É o caso do Genival da Conceição, de 42 anos. Ele é um dos quatro taxistas da cidade (por causa da pandemia, só dois agora estão em atividade). Gena, como é conhecido, fazia corridas diárias para cidades próximas. A renda chegava a R$ 2,5 mil por mês, quantia usada para sustentar mais três pessoas da família. São R$ 625 por indivíduo – quase sete vezes mais que a média da cidade, que é de R$ 96. Um cenário distante da maioria dos marajaenses, mas que agora está ameaçado. “Praticamente não estou trabalhando, faço uma viagem, raramente. E também não posso me arriscar por aí”, conta ele, que diz estar aguardando a análise do pedido de auxílio.
Injeção de recursos
Apesar do cenário de incertezas em Marajá do Sena, o economista e diretor da FGV Social Marcelo Neri observa que a cidade terá uma injeção significativa de recursos em razão do auxílio emergencial. Como lá 91% dos habitantes são vulneráveis à pobreza, estima-se que um número similar receba o aporte. Uma realidade também de outros municípios do Maranhão, estado com a pior renda per capita do Brasil. Enquanto a média mensal gasta com o Bolsa Família por habitante a nível nacional é de R$ 6,91, no Maranhão, o valor chega ao triplo: R$ 18,44, o mais alto do país.
“As pessoas que compõe a base do Bolsa Família, que são mais pobres, são visíveis do ponto de vista do Estado. Após muitos anos de perda, Marajá do Sena é uma cidade que, se a gente for analisar a curto prazo, terá uma injeção atípica em sua economia e na renda familiar. Moradores poderão receber até seis vezes mais o valor de costume do Bolsa Família, por três meses. É um experimento social interessante”, explica. O benefício de R$ 600,00 será pago para até duas pessoas da mesma família. Para as famílias em que a mulher seja a única responsável pelas despesas, o valor será de R$1.200,00.

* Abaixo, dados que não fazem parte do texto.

(** The collaborators' answers behind a response the operation received. *)
Lemma invoke_received (op : Operation) (st : Store) (o : Outcome Exn Response) :
  (run op st).1 = o →
  (∃ e, o = Raised (Foreign e)) ∨
  ∃ h env1 response env2,
    signing_answer auth_headers op (s_self st) (s_env st) = (Returned h, env1) ∧
    http (request_with op (s_self st) h) env1 = (Returned response, env2) ∧
    o = match json_decoder (text response) with
        | None => Raised JSONDecodeError
        | Some d =>
            if status_code response =? 200
            then Returned (Response_init d response (kept_code op))
            else if status_code response =? 401
                 then Raised (AuthorizationError d response)
                 else Raised (TelesignError d response)
        end.
Proof.
  intros <-. rewrite invoke_run.
  destruct (signing_answer _ _ _ _) as [[h|e] env1] eqn:Ha; [|left; eexists; reflexivity].
  cbv zeta.
  destruct (http _ env1) as [[response|e] env2] eqn:Hh; [|left; eexists; reflexivity].
  right. exists h, env1, response, env2. repeat split. exact Hh.
Qed.

(** X4: a response object returned by an operation stands for a response
    the service gave with status 200 to the request of this operation: its
    [status] is 200, its [headers] and [raw_data] are those of the HTTP
    response, and its [data] is the JSON decoding of [raw_data].  The
    query operations leave [verify_code] at [None], [Verify.status]
    included, whatever code it was given. *)
Theorem returned_response_is_the_ok_response (op : Operation) (st : Store) (r : Response) :
  (run op st).1 = Returned r →
  status r = 200 ∧
  json_decoder (raw_data r) = Some (data r) ∧
  (is_query op = true → verify_code r = None) ∧
  ∃ h env1 env2,
    signing_answer auth_headers op (s_self st) (s_env st) = (Returned h, env1) ∧
    http (request_with op (s_self st) h) env1 =
      (Returned (mkHttpResponse (headers r) (status r) (raw_data r)), env2).
Proof.
  intros H. apply invoke_received in H as [[e He]|(h & env1 & response & env2 & Ha & Hh & Ho)];
    [discriminate He|].
  destruct (json_decoder (text response)) as [d|] eqn:Hd; [|discriminate Ho].
  destruct (Z.eqb_spec (status_code response) 200) as [H200|H200];
    [|destruct (status_code response =? 401); discriminate Ho].
  injection Ho as ->. cbn [status raw_data data headers verify_code Response_init].
  repeat split; [exact H200 | exact Hd | |].
  - intros Hq. destruct op; try discriminate Hq; reflexivity.
  - exists h, env1, env2. split; [exact Ha|]. destruct response. exact Hh.
Qed.

(** X5: the service errors raised by an operation follow the status of
    the response it received.  [AuthorizationError] is raised only for a
    received response with status 401, [TelesignError] only for one with a
    status other than 200 and 401; both carry that response and the
    decoding of its body.  No operation raises [IndexError]. *)
Theorem operation_errors_follow_the_status (op : Operation) (st : Store) :
  (∀ d response,
     (run op st).1 = Raised (AuthorizationError d response) →
     status_code response = 401 ∧ json_decoder (text response) = Some d ∧
     ∃ h env1 env2,
       signing_answer auth_headers op (s_self st) (s_env st) = (Returned h, env1) ∧
       http (request_with op (s_self st) h) env1 = (Returned response, env2)) ∧
  (∀ d response,
     (run op st).1 = Raised (TelesignError d response) →
     status_code response ≠ 200 ∧ status_code response ≠ 401 ∧
     json_decoder (text response) = Some d ∧
     ∃ h env1 env2,
       signing_answer auth_headers op (s_self st) (s_env st) = (Returned h, env1) ∧
       http (request_with op (s_self st) h) env1 = (Returned response, env2)) ∧
  (run op st).1 ≠ Raised IndexError.
Proof.
  split; [|split].
  - intros d response H.
    apply invoke_received in H as [[e He]|(h & env1 & resp & env2 & Ha & Hh & Ho)];
      [discriminate He|].
    destruct (json_decoder (text resp)) as [d0|] eqn:Hd; [|discriminate Ho].
    destruct (Z.eqb_spec (status_code resp) 200); [discriminate Ho|].
    destruct (Z.eqb_spec (status_code resp) 401); [|discriminate Ho].
    injection Ho as -> ->. repeat split; [assumption..|]. eauto.
  - intros d response H.
    apply invoke_received in H as [[e He]|(h & env1 & resp & env2 & Ha & Hh & Ho)];
      [discriminate He|].
    destruct (json_decoder (text resp)) as [d0|] eqn:Hd; [|discriminate Ho].
    destruct (Z.eqb_spec (status_code resp) 200); [discriminate Ho|].
    destruct (Z.eqb_spec (status_code resp) 401); [discriminate Ho|].
    injection Ho as -> ->. repeat split; [assumption..|]. eauto.
  - intros H.
    apply invoke_received in H as [[e He]|(h & env1 & resp & env2 & Ha & Hh & Ho)];
      [discriminate He|].
    destruct (json_decoder (text resp)); [|discriminate Ho].
    destruct (status_code resp =? 200); [discriminate Ho|].
    destruct (status_code resp =? 401); discriminate Ho.
Qed.

(** X6: an empty [extra] dictionary is the same as no [extra] at all:
    the operation runs the same way, call for call. *)
Theorem empty_extra_is_no_extra (op : Operation) (st : Store) :
  run (with_extra (Some ∅) op) st = run (with_extra None op) st.
Proof.
  rewrite !invoke_fields.
  assert (Hf : fields_of (with_extra (Some ∅) op) = fields_of (with_extra None op)).
  { destruct op; cbn [with_extra fields_of]; unfold update; apply (left_id_L ∅ (∪)). }
  unfold signed_of. rewrite Hf. destruct op; reflexivity.
Qed.

End OperationFacts.

(** * Further facts about the request fields *)

Lemma fields_of_with_extra (op : Operation) (ex : gmap string string) :
  fields_of (with_extra (Some ex) op) = ex ∪ fields_of (with_extra None op).
Proof. destruct op; reflexivity. Qed.

Lemma with_extra_of (op : Operation) : with_extra (extra_of op) op = op.
Proof. destruct op; reflexivity. Qed.

(** X7: [extra] adds entries and overrides entries, and does nothing else
    to the fields: they are the fields of the same call without [extra],
    updated by [extra].  A key that [extra] does not hold keeps the value
    the method assembled, and no key the method assembled is lost. *)
Theorem extra_adds_or_overrides_only (op : Operation) (ex : gmap string string) :
  extra_of op = Some ex →
  fields_of op = ex ∪ fields_of (with_extra None op) ∧
  (∀ k, ex !! k = None → fields_of op !! k = fields_of (with_extra None op) !! k) ∧
  (∀ k, is_Some (fields_of (with_extra None op) !! k) → is_Some (fields_of op !! k)).
Proof.
  intros Hex.
  assert (Hf : fields_of op = ex ∪ fields_of (with_extra None op)).
  { rewrite <- fields_of_with_extra, <- Hex, with_extra_of. reflexivity. }
  split; [exact Hf|]. rewrite Hf. split.
  - intros k Hk. apply lookup_union_r. exact Hk.
  - intros k Hk. apply lookup_union_is_Some. right. exact Hk.
Qed.

Lemma fields_of_extra_of (op : Operation) :
  fields_of op =
  match extra_of op with
  | Some ex => ex ∪ fields_of (with_extra None op)
  | None => fields_of (with_extra None op)
  end.
Proof. destruct op as [? ? []|? ? []|? ? []|? ? []|? ? ? ? ? ? []|? ? ? ? ? ? ? ? ? []|? ? []]; reflexivity. Qed.

(** Case analysis on a lookup in a dictionary built by assignments. *)
Ltac lookup_cases H :=
  repeat first
    [ rewrite lookup_empty in H; discriminate H
    | apply lookup_singleton_Some in H as [<- <-]
    | apply lookup_insert_Some in H as [[<- <-]|[_ H]] ].

Lemma assembled_values (op : Operation) (k v : string) :
  fields_of (with_extra None op) !! k = Some v → v ∈ parameter_values op.
Proof.
  destruct op as [p u e|p u e|p u e|p u e|p c l t u ip e|p c u vm l et rd ip px e|r c e];
    cbn [with_extra fields_of parameter_values]; intros H.
  - destruct u as [[|a u]|]; cbn [truthy setitem] in H; lookup_cases H; set_solver.
  - lookup_cases H; set_solver.
  - lookup_cases H; set_solver.
  - lookup_cases H; set_solver.
  - destruct c as [[|a c]|], u as [[|b u]|], ip as [ip|];
      cbn [truthy is_not_None setitem] in H; lookup_cases H; set_solver.
  - destruct c as [[|a c]|], u as [[|b u]|], ip as [ip|], px as [[|d px]|];
      cbn [truthy is_not_None setitem] in H; lookup_cases H; set_solver.
  - destruct c as [c|]; cbn [is_not_None setitem] in H; lookup_cases H; set_solver.
Qed.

“É recomendável que o poder público local promova ações de educação financeira, porque não sabemos quanto tempo a crise vai durar. Assim, em um possível agravamento do problema, você tem esse recurso guardado”, aconselha Marcelo Neri. Enquanto isso, o secretário de saúde Bruno Henrique segue com o trabalho de propagar uma mensagem importante, tanto nas casas e nos comércios, como pelas redes sociais: “Procurem a unidade de saúde somente em caso de urgência. Não exponha seus idosos. Evitem aglomerações. Se puder ficar em casa, no seu repouso, fique. É o melhor remédio que temos no momento”.